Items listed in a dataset
<<<<
(* ===== verification/PiiCards.v ===== *)
(** * Card numbers

    Models [hasCard] and [cardWindows] of
    [src/gateway/src/middlewares/router/pii.ts]: one scan over the runs of at least 13
    digits joined by spaces and dashes, with a moving window of groups.

    The reference is what the comment of the source promises ([retry_windows]): the
    pattern [\b(?:\d[ -]*?){13,19}\b] tried again from the start of every group of
    digits of the text, keeping the matches that pass the Luhn check.
    [card_scan_is_retry_loop]: the scan yields exactly these, in the same order. *)

From Stdlib Require Import ZArith Lia Ascii.
From stdpp Require Import base strings option sets list.
From S2P Require Import Prelude JsValue AccessPolicy Regex PiiPatterns.

#[local] Open Scope string_scope.
#[local] Open Scope list_scope.
#[local] Arguments Nat.leb : simpl never.
#[local] Arguments Nat.ltb : simpl never.
#[local] Arguments Nat.sub : simpl never.

(** ** The scan *)

(** The inner loop: the starts whose window ends with the group read last. *)
Fixpoint starts_ending (fuel : nat) (run : string) (may_end : bool) (from to cum : list nat) (e i : nat)
    : list (nat * nat) * nat :=
  match fuel with
  | O => ([], i)
  | S n =>
      let digits := (nth e cum 0 - nth i cum 0)%nat in
      if (i <? e)%nat && (13 <=? digits)%nat then
        let '(windows, j) := starts_ending n run may_end from to cum e (S i) in
        ((if (digits <=? 19)%nat && may_end && luhnRangeOk run (nth i from 0) (nth (e - 1) to 0)
          then [(nth i from 0, nth (e - 1) to 0)] else []) ++ windows, j)
      else ([], i)
  end.

Definition not_digit (c : ascii) : bool := negb (is_digit c).

(** The outer loop; [rest] is the run from [p] on. *)
Fixpoint scan_groups (fuel : nat) (run : string) (lastOk : bool) (rest : string) (p : nat)
    (from to cum : list nat) (i : nat) : list (nat * nat) :=
  match fuel, rest with
  | O, _ | _, EmptyString => []
  | S n, _ =>
      let q := (p + String.length (take_while is_digit rest))%nat in
      let rest := drop_while is_digit rest in
      let p' := (q + String.length (take_while not_digit rest))%nat in
      let rest := drop_while not_digit rest in
      let from := from ++ [p] in
      let to := to ++ [q] in
      let e := length to in
      let cum := cum ++ [(nth (e - 1) cum 0 + nth (e - 1) to 0 - nth (e - 1) from 0)%nat] in
      let '(windows, j) :=
        starts_ending (S e) run ((p' <? String.length run)%nat || lastOk) from to cum e i in
      windows ++ scan_groups n run lastOk rest p' from to cum j
  end.

Definition run_windows (x : Spot * Spot) : list (nat * nat) :=
  let '(s, e) := x in
  let run := between s e in
  let index := String.length (before s) in
  let lastOk := match after e with String c _ => negb (is_word c) | EmptyString => true end in
  map (fun w => (index + w.1, index + w.2)%nat)
    (scan_groups (String.length run) run lastOk run 0 [] [] [0%nat] (if behind is_word s then 1 else 0)%nat).

Definition cardWindows (text : string) : list (nat * nat) :=
  flat_map run_windows (find_all (S (String.length text)) CARD_RUN_RE "" text).

Definition hasCard (text : string) : bool := negb (bool_decide (cardWindows text = [])).

(** ** The retry loop *)

Definition card_digit : re := Seq digit (Rep true 0 None (Chr sep_char)).
Definition card_re : re := seqs [B; Rep false 13 (Some 19) card_digit; B].

(** The start of a group of digits. *)
Definition group_start (b a : string) : bool :=
  match a with String c _ => is_digit c | EmptyString => false end &&
  match b with String c _ => negb (is_digit c) | EmptyString => true end.

Definition tried (b a : string) : list (nat * nat) :=
  match match_at card_re b a with
  | Some e =>
      let m := between (mkSpot b a []) e in
      if luhnOk (remove_chars not_digit m)
      then [(String.length b, String.length b + String.length m)%nat] else []
  | None => []
  end.

Fixpoint retry (b a : string) : list (nat * nat) :=
  (if group_start b a then tried b a else []) ++
  match a with String c t => retry (String c b) t | EmptyString => [] end.

Definition retry_windows (text : string) : list (nat * nat) := retry "" text.

(** ** What the pattern matches *)

(** The characters a match takes after [k] digits: whole groups until there are 13
    digits, and then to the end of the group. *)
Fixpoint window (in_sep : bool) (k : nat) (a : string) : option nat :=
  match a with
  | EmptyString => if negb in_sep && (13 <=? k)%nat && (k <=? 19)%nat then Some O else None
  | String c r =>
      if is_digit c then S <$> window false (S k) r
      else if in_sep then (if sep_char c then S <$> window true k r else None)
      else if (13 <=? k)%nat then (if (k <=? 19)%nat && negb (is_word c) then Some O else None)
      else if sep_char c then S <$> window true k r else None
  end.

Fixpoint jump (n : nat) (s : Spot) : Spot :=
  match n, after s with
  | S n, String c r => jump n (advance s c r)
  | _, _ => s
  end.

Lemma digit_is_word c : is_digit c = true -> is_word c = true.
Proof. unfold is_word, is_number. intros ->. by rewrite !orb_true_r. Qed.

Lemma sep_not_word c : sep_char c = true -> is_word c = false /\ is_digit c = false.
Proof. destruct c as [[] [] [] [] [] [] [] []]; by vm_compute. Qed.

Lemma digit_not_sep c : is_digit c = true -> sep_char c = false.
Proof. intros H. destruct (sep_char c) eqn:E; [|done]. apply sep_not_word in E as [_ E]. congruence. Qed.

Lemma ways_digit s : ways digit s =
  match after s with String c r => if is_digit c then [advance s c r] else [] | EmptyString => [] end.
Proof. done. Qed.

Definition next_word (a : string) : bool := match a with String c _ => is_word c | EmptyString => false end.

Lemma ways_B s : ways B s = if xorb (behind is_word s) (next_word (after s)) then [s] else [].
Proof.
  unfold B. cbn [ways]. unfold next_word. destruct s as [b a g]. cbn [after].
  destruct (behind is_word _), a as [|c r]; cbn; try done; by destruct (is_word c).
Qed.

Lemma flat_map_flat_map {A B C} (f : B -> list C) (g : A -> list B) l :
  flat_map f (flat_map g l) = flat_map (fun x => flat_map f (g x)) l.
Proof. induction l as [|x l IH]; [done|]. cbn. by rewrite flat_map_app, IH. Qed.

Definition rest_re (k : nat) : re := Seq (Rep false (13 - k) (Some (19 - k)%nat) card_digit) B.

(** After a digit, where [B] is the end of a word. *)
Definition after_digit (s : Spot) : Prop := match before s with String c _ => is_digit c = true | EmptyString => False end.

Lemma B_after_digit s : after_digit s -> ways B s = if next_word (after s) then [] else [s].
Proof.
  intros H. rewrite ways_B. unfold after_digit in H. destruct s as [[|c b] a g]; [done|]. cbn in H |- *.
  rewrite digit_is_word by done. by destruct (next_word a).
Qed.

Lemma ways_rest k s : ways (rest_re k) s =
  match (19 - k)%nat with
  | O => []
  | S _ => flat_map (ways (rest_re (S k))) (ways card_digit s)
  end ++ (if (13 <=? k)%nat then ways B s else []).
Proof.
  unfold rest_re. rewrite ways_seq, ways_rep by done. cbv zeta.
  replace (Nat.pred (13 - k)) with (13 - S k)%nat by lia.
  assert (Hstop : flat_map (ways B) match (13 - k)%nat with O => [s] | S _ => [] end =
                  if (13 <=? k)%nat then ways B s else []).
  { destruct (13 <=? k)%nat eqn:E; [apply Nat.leb_le in E|apply Nat.leb_gt in E].
    - replace (13 - k)%nat with O by lia. cbn [flat_map]. apply app_nil_r.
    - by destruct (13 - k)%nat eqn:E'; [lia|]. }
  destruct (19 - k)%nat as [|h] eqn:Eh; [done|]. rewrite flat_map_app, Hstop. f_equal. cbn [option_map Nat.pred].
  replace h with (19 - S k)%nat by lia. rewrite flat_map_flat_map. apply flat_map_ext. intros x. done.
Qed.

Lemma ways_no_digit k s :
  match after s with String c _ => is_digit c = false | EmptyString => True end ->
  ways (rest_re k) s = if (13 <=? k)%nat then ways B s else [].
Proof.
  intros H. rewrite ways_rest. assert (ways card_digit s = []) as ->.
  { unfold card_digit. rewrite ways_seq, ways_digit. destruct (after s) as [|c r]; [done|]. by rewrite H. }
  by destruct (19 - k)%nat.
Qed.

Lemma window_too_long k a : (19 < k)%nat -> window false k a = None.
Proof.
  revert k. induction a as [|c r IH]; intros k Hk; cbn.
  - replace (k <=? 19)%nat with false by (symmetry; apply Nat.leb_gt; lia). by rewrite andb_false_r.
  - rewrite IH by lia. destruct (is_digit c); [done|].
    replace (13 <=? k)%nat with true by (symmetry; apply Nat.leb_le; lia).
    by replace (k <=? 19)%nat with false by (symmetry; apply Nat.leb_gt; lia).
Qed.

#[local] Arguments ways : simpl never.
#[local] Arguments rest_re : simpl never.
#[local] Arguments card_digit : simpl never.

Definition seps : re := Rep true 0 None (Chr sep_char).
>>>>
__WHAT IS BEING ASKED__.
Once you find the line with "(** The outer" in the entries above, output it and each line after it up to and including the line with "let m := between (mkSpot b a []) e in", and nothing else.

__RESPONSE AREA__.
(** The outer loop; [rest] is the run from [p] on. *)
Fixpoint scan_groups (fuel : nat) (run : string) (lastOk : bool) (rest : string) (p : nat)
    (from to cum : list nat) (i : nat) : list (nat * nat) :=
  match fuel, rest with
  | O, _ | _, EmptyString => []
  | S n, _ =>
      let q := (p + String.length (take_while is_digit rest))%nat in
      let rest := drop_while is_digit rest in
      let p' := (q + String.length (take_while not_digit rest))%nat in
      let rest := drop_while not_digit rest in
      let from := from ++ [p] in
      let to := to ++ [q] in
      let e := length to in
      let cum := cum ++ [(nth (e - 1) cum 0 + nth (e - 1) to 0 - nth (e - 1) from 0)%nat] in
      let '(windows, j) :=
        starts_ending (S e) run ((p' <? String.length run)%nat || lastOk) from to cum e i in
      windows ++ scan_groups n run lastOk rest p' from to cum j
  end.

Definition run_windows (x : Spot * Spot) : list (nat * nat) :=
  let '(s, e) := x in
  let run := between s e in
  let index := String.length (before s) in
  let lastOk := match after e with String c _ => negb (is_word c) | EmptyString => true end in
  map (fun w => (index + w.1, index + w.2)%nat)
    (scan_groups (String.length run) run lastOk run 0 [] [] [0%nat] (if behind is_word s then 1 else 0)%nat).

Definition cardWindows (text : string) : list (nat * nat) :=
  flat_map run_windows (find_all (S (String.length text)) CARD_RUN_RE "" text).

Definition hasCard (text : string) : bool := negb (bool_decide (cardWindows text = [])).

(** ** The retry loop *)

Definition card_digit : re := Seq digit (Rep true 0 None (Chr sep_char)).
Definition card_re : re := seqs [B; Rep false 13 (Some 19) card_digit; B].

(** The start of a group of digits. *)
Definition group_start (b a : string) : bool :=
  match a with String c _ => is_digit c | EmptyString => false end &&
  match b with String c _ => negb (is_digit c) | EmptyString => true end.

Definition tried (b a : string) : list (nat * nat) :=
  match match_at card_re b a with
  | Some e =>
      let m := between (mkSpot b a []) e in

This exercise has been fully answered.